Rengin found his methods to be beneficial both for the rehearsal process, but also for her own growth as a new director. While Rengin has an impressive acting resume, she is a bit new to directing.

I used to think I didn’t have a broad enough ability to view things broadly, therefore it would be difficult for me to see a play as a whole and be able to take it apart and build a production, build a story to tell people. But as I’ve gotten older, my viewpoint has changed.

She finally found her chance to test out the directing muscle in 2016! Rengin’s friend Tracy Egan asked her to direct her one-woman show YOU CAN ONLY TAKE THE A.C.T. TWELVE TIMES, and Rengin had a blast. Since, she has looked for other successful and exciting collaborations, much like her current partnership with Chuck Smith.

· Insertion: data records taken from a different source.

Lemma newRow_keeps_exactly_the_fresh_rows_witness :
  persistedStateReducer sample_locale (steady 300000)
    {| messageRows := [sample_row "a" 0; sample_row "b" 1] |} "newRow"
    (One (event "c" 2 JNull)) 0%nat
  = Ok ({| messageRows := [sample_row "b" 1; sample_row "c" 2] |}, 3%nat).
Proof.
  destruct (newRow_keeps_exactly_the_fresh_rows sample_locale (steady 300000) 300000
              {| messageRows := [sample_row "a" 0; sample_row "b" 1] |}
              (One (event "c" 2 JNull)) 0%nat)
    as (newRows & Hbuild & _ & Hrun).
  - reflexivity.
  - intros i _. reflexivity.
  - rewrite Hrun. cbv in Hbuild. inversion Hbuild. reflexivity.
Defined.

(** X2. Under a clock that stands still, delivering a batch in two appends
    gives the same persisted state as delivering it in one, and both throw
    in the same cases; a single record is the batch of that one record. *)
Theorem split_batch_gives_same_state
    (toLocaleString : Z -> string) (clock : nat -> Z) (now : Z)
    (ps : PersistedState) (rs1 rs2 : list DataRow) (k : nat) :
  (forall i, clock i = now) ->
  state_of (appends toLocaleString clock ps [Many rs1; Many rs2] k)
  = state_of (appends toLocaleString clock ps [Many (rs1 ++ rs2)] k)
  /\ (forall r, persistedStateReducer toLocaleString clock ps "newRow" (One r) k
                = persistedStateReducer toLocaleString clock ps "newRow" (Many [r]) k).
Proof.
  intros Hclk. split; [|reflexivity].
  rewrite !appends_cons, !persistedStateReducer_newRow. unfold buildRow.
  rewrite Array_map_app.
  destruct (Array_map (buildRow_one toLocaleString) rs1) as [rows1|e1]; [|reflexivity].
  cbn [rbind]. rewrite appends_cons, persistedStateReducer_newRow. unfold buildRow.
  cbn [messageRows].
  destruct (Array_map (buildRow_one toLocaleString) rs2) as [rows2|e2]; [|reflexivity].
  cbn [rbind appends]. unfold ret. cbn [state_of].
  rewrite !(evict_steady clock now) by (intros; apply Hclk).
  rewrite filter_filter_app, app_assoc. reflexivity.
Qed.

Lemma split_batch_gives_same_state_witness :
  state_of (appends sample_locale (steady 300001) defaultPersistedState
              [Many [event "a" 0 JNull; event "b" 2 JNull]; Many [event "c" 3 JNull]] 0%nat)
  = Ok {| messageRows := [sample_row "b" 2; sample_row "c" 3] |}
  /\ state_of (appends sample_locale (steady 300001) defaultPersistedState
                 [Many [event "a" 0 JNull; event "b" 2 JNull; event "c" 3 JNull]] 0%nat)
     = Ok {| messageRows := [sample_row "b" 2; sample_row "c" 3] |}.
Proof.
  split; [reflexivity|].
  transitivity
    (state_of (appends sample_locale (steady 300001) defaultPersistedState
                 [Many [event "a" 0 JNull; event "b" 2 JNull]; Many [event "c" 3 JNull]]
                 0%nat));
    [|reflexivity].
  symmetry.
  exact (proj1 (split_batch_gives_same_state sample_locale (steady 300001) 300001
                  defaultPersistedState [event "a" 0 JNull; event "b" 2 JNull]
                  [event "c" 3 JNull] 0%nat (fun _ => eq_refl))).
Defined.

(** X3. A run of appends returns exactly when every batch serializes; at
    the first batch that does not, the run throws a TypeError. *)
Theorem appends_return_iff_batches_serialize
    (toLocaleString : Z -> string) (clock : nat -> Z)
    (payloads : list Payload) (ps : PersistedState) (k : nat) :
  if forallb batch_serializable payloads
  then exists st k1, appends toLocaleString clock ps payloads k = Ok (st, k1)
  else appends toLocaleString clock ps payloads k = Throw TypeError.
Proof.
  revert ps k. induction payloads as [|p rest IH]; intros ps k; cbn [forallb].
  - eexists _, _. reflexivity.
  - rewrite appends_cons, persistedStateReducer_newRow.
    pose proof (buildRow_spec toLocaleString p) as Hbuild.
    destruct (batch_serializable p); cbn [andb].
    + destruct Hbuild as (rows & -> & _). apply IH.
    + rewrite Hbuild. destruct (forallb batch_serializable rest); reflexivity.
Qed.

(** ** Selection across appends *)

Lemma find_key_none (sid : string) (rows : list MessageRow) :
  Forall (fun row => key row <> sid) rows ->
  List.find (fun row => String.eqb (key row) sid) rows = None.
Proof.
  induction 1 as [|row rows Hrow _ IH]; cbn [List.find]; [reflexivity|].
  destruct (String.eqb_spec (key row) sid); [contradiction | exact IH].
Qed.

However, as we said before, Rengin is certainly not new to theater. Her life in the arts began at a young age as a child in a family of artists in the Highland Park area of Chicago:

I’m the youngest of a large family: seven kids. It was a very raucous household, and the arts were a huge part of it. My father was an architect and my mother had been an English teacher before they got married, and was a huge opera fan. Almost everyone in my family was involved in theater during their high school years, so I feel like I was part of a legacy.

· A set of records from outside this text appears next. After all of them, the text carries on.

(** * blimp_boards: boards and cards domain layer

    A shallow embedding of [blimp_boards/boards/models.py] and
    [blimp_boards/cards/models.py].  Model instances are records, the
    database is a record of tables, and every method that touches the
    database or an outside service is a computation in a small
    state-and-exception monad.  A raised exception keeps the store as it
    was at the point of the raise: the methods run without a transaction
    block, so rows written before a failure stay written. *)

From Stdlib Require Import ZArith List String Bool Lia.
From Stdlib Require Import DecimalString DecimalZ.
Import ListNotations.

Local Open Scope Z_scope.
Local Open Scope string_scope.

(** ** Exceptions and the store monad *)

Inductive Exception : Type :=
| ValidationError (messages : list string)
| DoesNotExist
| MultipleObjectsReturned
| AssertionError
| ValueError
| DatabaseError
| TypeError
| SMTPException
| DeliveryError.

Inductive Result (S A : Type) : Type :=
| Ok (value : A) (store : S)
| Raise (exc : Exception) (store : S).

Arguments Ok {S A} value store.
Arguments Raise {S A} exc store.

Definition M (S A : Type) : Type := S -> Result S A.

Definition ret {S A} (a : A) : M S A := fun st => Ok a st.

Definition raise {S A} (e : Exception) : M S A := fun st => Raise e st.

Definition bind {S A B} (m : M S A) (k : A -> M S B) : M S B :=
  fun st =>
    match m st with
    | Ok a st' => k a st'
    | Raise e st' => Raise e st'
    end.

(** [try: m except <handled>: h] *)
Definition try_except {S A} (m : M S A) (handled : Exception -> bool)
    (h : M S A) : M S A :=
  fun st =>
    match m st with
    | Ok a st' => Ok a st'
    | Raise e st' => if handled e then h st' else Raise e st'
    end.

Declare Scope py_scope.
Delimit Scope py_scope with py.
Notation "x <- m ;; k" := (bind m (fun x => k))
  (at level 61, m at next level, right associativity) : py_scope.
Notation "m ;;; k" := (bind m (fun _ => k))
  (at level 61, right associativity) : py_scope.
Local Open Scope py_scope.

Definition store_of {S A} (r : Result S A) : S :=
  match r with
  | Ok _ st => st
  | Raise _ st => st
  end.

(** ** Python truthiness and primary keys *)

(** [bool(s)] for a string. *)
Definition truthy (s : string) : bool := negb (s =? "").

(** [bool(n)] for an integer that may be [None]. *)
Definition truthy_int (n : option Z) : bool :=
  match n with
  | Some v => negb (v =? 0)%Z
  | None => false
  end.

(** [bool(s)] for a string that may be [None]. *)
Definition truthy_opt (s : option string) : bool :=
  match s with
  | Some v => truthy v
  | None => false
  end.

(** [bool(obj)] for a related object that may be [None]. *)
Definition is_set {A} (o : option A) : bool :=
  match o with
  | Some _ => true
  | None => false
  end.

(** Two primary keys denote the same row; an unsaved instance ([None])
    matches nothing. *)
Definition same_pk (a b : option Z) : bool :=
  match a, b with
  | Some x, Some y => (x =? y)%Z
  | _, _ => false
  end.

(** ['{}'.format(n)] for an integer: its decimal numeral. *)
Definition format_int (n : Z) : string :=
  NilEmpty.string_of_int (Z.to_int n).

(** ** Database tables *)

Record Table (A : Type) : Type := mkTable {
  rows : list A;
  seq : Z
}.

Arguments mkTable {A} rows seq.
Arguments rows {A} t.
Arguments seq {A} t.

Section TableOps.
Context {A : Type}.
Variable pk : A -> option Z.
Variable set_pk : option Z -> A -> A.

Definition table_has (k : Z) (t : Table A) : bool :=
  existsb (fun r => same_pk (pk r) (Some k)) (rows t).

(** INSERT with a key drawn from the table's sequence. *)
Definition table_insert (a : A) (t : Table A) : A * Table A :=
  let a' := set_pk (Some (seq t)) a in
  (a', mkTable (rows t ++ [a'])%list (seq t + 1)).

(** INSERT with the key the instance already carries. *)
Definition table_insert_at (k : Z) (a : A) (t : Table A) : Table A :=
  mkTable (rows t ++ [a])%list (Z.max (seq t) (k + 1)).

(** UPDATE ... WHERE id = k. *)
Definition table_update (k : Z) (a : A) (t : Table A) : Table A :=
  mkTable
    (map (fun r => if same_pk (pk r) (Some k) then a else r) (rows t))
    (seq t).

(** DELETE ... WHERE id = k. *)
Definition table_delete (k : Z) (t : Table A) : Table A :=
  mkTable (filter (fun r => negb (same_pk (pk r) (Some k))) (rows t))
          (seq t).

(** [Model.save]: an instance without a key is inserted, one whose key
    is in the table is updated, and one with a key that is not in the
    table is inserted under that key.  The flag is the [created]
    argument of the [post_save] signal. *)
Definition table_save (a : A) (t : Table A) : A * bool * Table A :=
  match pk a with
  | None => let '(a', t') := table_insert a t in (a', true, t')
  | Some k =>
      if table_has k t then (a, false, table_update k a t)
      else (a, true, table_insert_at k a t)
  end.
End TableOps.

(** [QuerySet.exists()] *)
Definition qs_exists {A} (qs : list A) : bool :=
  match qs with
  | [] => false
  | _ :: _ => true
  end.

(** * boards/models.py *)

Module Boards.

(** ** Model instances *)

(** [users.User], as far as this module reads it. *)
Record User : Type := mkUser {
  user_id : Z;
  user_first_name : string;
  user_last_name : string;
  user_email : string
}.

(** [account.owner], a collaborator of the account with a [user]. *)
Record AccountCollaborator : Type := mkAccountCollaborator {
  ac_user : User
}.

Record Account : Type := mkAccount {
  account_id : Z;
  account_owner : AccountCollaborator
}.

Record Board : Type := mkBoard {
  board_id : option Z;
  board_name : string;
  board_slug : string;
  board_account : Account;
  board_created_by : User;
  board_is_shared : bool;
  board_thumbnail_sm_path : string;
  board_thumbnail_md_path : string;
  board_thumbnail_lg_path : string
}.

Record InvitedUser : Type := mkInvitedUser {
  iu_id : option Z;
  iu_first_name : string;
  iu_last_name : string;
  iu_email : string;
  iu_user : option User;
  iu_account : Account;
  iu_created_by : User
}.

Record BoardCollaborator : Type := mkBoardCollaborator {
  bc_id : option Z;
  bc_board : Board;
  bc_user : option User;
  bc_invited_user : option InvitedUser;
  bc_permission : string
}.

Rengin performed throughout her high school years, but like so many others, she was unsure if theater was the right track for her career:

I didn’t think going into theater would be a good idea; after all it’s not an occupation for a grown-up. But by the time I got to the end of my junior year I realize there was really nothing else I wanted to do.

And so, she decided to take the next step. She started out at The Julliard School for two years, and after realizing that New York was not quite for her, she returned to her home state and attended Illinois State University. Looks like the move was the right one, because she has been acting ever since, and came to realize that Chicago was to be her artistic home.

The thing about Chicago, is the thing that brought me back home. It’s that Chicago is very much based in reality both in its culture as well as its Culture. Which is to say, as the theater in this town is based in reality and getting to the heart of people, so are the people of Chicago.

Rengin’s career so far has been one of learning and growing, and that brings us right up to KING LIZ! Rengin found it to be an excellent learning experience, and feels all of us have a lot to gain from the play.

As for KING LIZ: this has been a great learning experience… I think it says a lot about women in business, and how we treat each other as people, how we treat each other as commodities, and figuring out how people figure out what’s important in life and how to get on with it. The consequences of our choices.